Il n'avait pas d'enfant et n'avait jamais enseigné. Peut-être avait-il ressenti le besoin de laisser une trace, de transmettre quelque chose. Le genre de besoin qu'on éprouve quand on sent la mort approcher. Il n'y avait jamais pensé auparavant mais aujourd'hui c'était différent : aujourd'hui marquait la fin de sa vie, ou du moins, celle qu'il l'avait connue jusqu'alors. Il se réveillerait demain dans un monde différent, avec des règles différentes, et dans lequel il serait aussi désemparé qu'un nouveau-né. Il devrait tout réapprendre. Et vite, s'il tenait à survivre.


    Il se leva, s'étira encore et bu d'un trait la fin de son verre de Lagavulin. Il monta dans sa chambre avec son ordinateur portable et le posa sur le lit. La volumineuse imprimante laser Hewlett-Packard qu'il avait acquise l'année précédente en promotion (et tout de suite regretté d'avoir acheté) était dissimulée sous une pile de cartons, entre le mur et l'armoire. Il l'installa sur le lit, ouvrit la ramette de papier achetée en même temps que l'imprimante et y préleva une pile de feuilles qu'il inséra dans la fente arrière. Il connecta l'ordinateur, avisa le nombre de pages nécessaires et calcula qu'il devrait pouvoir produire une vingtaine d'exemplaires, soit bien assez pour combler ses besoins. Il cliqua sur un bouton.

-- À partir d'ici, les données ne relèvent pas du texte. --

(* ===== verification/StateRuntimeTheorems.v ===== *)
(** * What the public runtime guarantees

    Proved against the interface [LinearStore]: a state store whose partitions advance
    only by commits of planned mutations, and whose operations take effect at one point of
    the call, with other clients in between.  [memory_linear] shows that the in-memory
    store is one.  An accepted Input is the one that was sent ([sent_input_recorded]), is
    accepted once ([sent_once]), and a call gives up with a conflict only when others made
    progress ([conflict_means_progress]). *)

From Stdlib Require Import Ascii String.
From S2P Require Import Prelude GoString Sha256 GoTime GoJson GoJsonText Sdk SdkTypes StateContract RuntimeContent ContentEnvelope ContentFacts ContentStore ContentTheorems.
From S2P Require Import StateCompiler StatePlanner PlannerFacts PlannerProgress PlannerTenancy PlannerWf CompilerFacts PlannerScenario PlannerSafety PlannerRun PlannerTheorems.
From S2P Require Import StateMemory MemoryTheorems AdmissionFacts StateRuntime.

Open Scope Z_scope.

(** ** Commits *)

(** Histories do not depend on the process: a handoff counts when the store that it names
    would accept it. *)
Definition issued : ContentHandoffValidator := {|
  checkAgentSpecificationBody h := ValidateAgentSpecificationBodyHandoff (han_issuer h) h;
  checkInputEnvelope h := ValidateInputEnvelopeHandoff (han_issuer h) h;
  checkArtifact h := ValidateArtifactHandoff (han_issuer h) h;
  checkConversationEntry h := ValidateConversationEntryHandoff (han_issuer h) h;
  checkToolActionDescriptor h := ValidateToolActionDescriptorHandoff (han_issuer h) h
|}.
#[local] Existing Instance issued.

(** ** The interface *)

Section interface.
Context {W : Type} (part : W -> TenantID -> RuntimeState).

(** Between two worlds, every partition only takes commits. *)
Definition later (w w' : W) : Prop := forall T, extends T (part w T) (part w' T).

#[export] Instance later_preorder : PreOrder later.
Proof. split; [intros w T; apply rtc_refl|intros w1 w2 w3 H1 H2 T; etrans; [apply H1|apply H2]]. Qed.

Definition plan_tenant (plan : TransitionPlan) : TenantID := sco_Tenant (rec_Scope (res_Receipt (plan_result plan))).

Class LinearStore (store : RuntimeStateStore W) (objects : ImmutableObjectStore W) (done : W -> bool * W) : Prop := {
  lin_done w : later w (done w).2;
  lin_put k v w : later w (PutIfAbsent objects k v w).2;
  lin_get k n w : later w (Get objects k n w).2;
  lin_load scope w r w' : sts_LoadRuntimeState store scope w = (r, w') -> later w w' /\
    match r with
    | Ok st => extends (sco_Tenant scope) (part w (sco_Tenant scope)) st /\ extends (sco_Tenant scope) st (part w' (sco_Tenant scope))
    | Err e => e <> ErrConflict
    end;
  lin_persist plan w r w' : planned plan -> sts_PersistTransitionPlan store plan w = (r, w') -> later w w' /\
    let T := plan_tenant plan in
    match r with
    | Ok _ => extends T (part w T) (plan_base plan) /\ extends T (plan_state plan) (part w' T)
    | Err e => e = ErrConflict -> exists st, extends T (part w T) st /\ extends T st (part w' T) /\ st <> plan_base plan
    end;
  lin_artifact query w r w' : sts_GetArtifact store query w = (r, w') -> later w w' /\
    forall a, r = Ok a -> a ∈ Artifacts (part w' (sco_Tenant (qaf_Scope query))) /\
      (art_Principal a, art_ArtifactID a) = (sco_Principal (qaf_Scope query), qaf_ArtifactID query);
  lin_input z w r w' : sts_AuthorizeInputEnvelopeRead store z w = (r, w') -> later w w' /\
    forall e, r = Ok e -> exists i, i ∈ Inputs (part w' (sco_Tenant (aut_scope z))) /\ inp_InputID i = aut_inputID z /\ ier_Reference e = inp_Content i
}.
End interface.

(** ** The in-memory store *)

Section memory.
Context {W : Type} (mem : W -> MemoryStore) (set_mem : MemoryStore -> W -> W) (others : W -> W) (done : W -> bool * W) (objects : ImmutableObjectStore W).

(** The store in a world: [others] is what other clients do before a call takes effect. *)
Definition reading {A} (f : bool -> MemoryStore -> res StateError A) : M W StateError A := fun w =>
  let '(d, w) := done (others w) in (f d (mem w), w).

Definition memoryStateStore : RuntimeStateStore W := mkStateStore W
  (fun scope => reading (fun d s => LoadRuntimeState d s scope))
  (fun plan w => let '(d, w) := done (others w) in let '(r, s) := PersistTransitionPlan d plan (mem w) in (r, set_mem s w))
  (fun q => reading (fun d s => GetPolicyRevision d s q))
  (fun q => reading (fun d s => GetArtifact d s q))
  (fun q => reading (fun d s => GetSessionView d s q))
  (fun q => reading (fun d s => GetTurn d s q))
  (fun q => reading (fun d s => ReadEvents d s q))
  (fun q => reading (fun d s => GetMutationReceipt d s q))
  (fun z => reading (fun d s => AuthorizeAgentSpecificationBodyRead d s z))
  (fun z => reading (fun d s => AuthorizeInputEnvelopeRead d s z))
  (fun z => reading (fun d s => AuthorizeArtifactRead d s z)).

Definition memory_part (w : W) : TenantID -> RuntimeState := snapshot (mem w).

Context (Hset : forall s w, mem (set_mem s w) = s).
Context (Hothers : forall w, later memory_part w (others w)).
Context (Hdone : forall w, mem (done w).2 = mem w).
Context (Hput : forall k v w, mem (PutIfAbsent objects k v w).2 = mem w) (Hget : forall k n w, mem (Get objects k n w).2 = mem w).

Lemma same_later w w' : mem w' = mem w -> later memory_part w w'.
Proof. intros E T. unfold memory_part. by rewrite E. Qed.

La machine cracha quelques sons métalliques. Elle tressautait au rythme erratique des mouvements de la tête d'impression. Bertrand récupérait les feuillets à mesure qu'ils s'entassaient en sortie et les plaçait en piles ordonnées sur le lit. Quand le robot avalait la dernière feuille il insérait un autre paquet. Il continua ainsi jusqu'à ce que toute la ramette fut consommée. Il observa les vingt-sept piles de 18 pages recto éparpillées sur le lit et se rendit compte qu'il avait omis un détail important : il n'avait pas d'agrafeuse. Il se pinça la bouche quand soudain la solution lui sauta aux yeux. L'armoire entrouverte laissait entrevoir un groupe de classeurs qui furent à une autre époque ses archives fiscales. Il saisit le premier classeur qui se présentait (une note fluorescente sur la tranche indiquait "Impôts 2010-2015") et en sortit les pochettes plastique. Il jeta le classeur dans un coin et retourna les pochettes d'un geste sec. Les documents, si précieux hier encore, se répandirent sur la moquette. Il les piétina joyeusement puis compta les pochettes. Il en manquait quatre. Il prit un autre classeur et le vida sur le sol. Il revint ensuite près du lit, s'agenouilla et rangea soigneusement les vingt-sept exemplaires.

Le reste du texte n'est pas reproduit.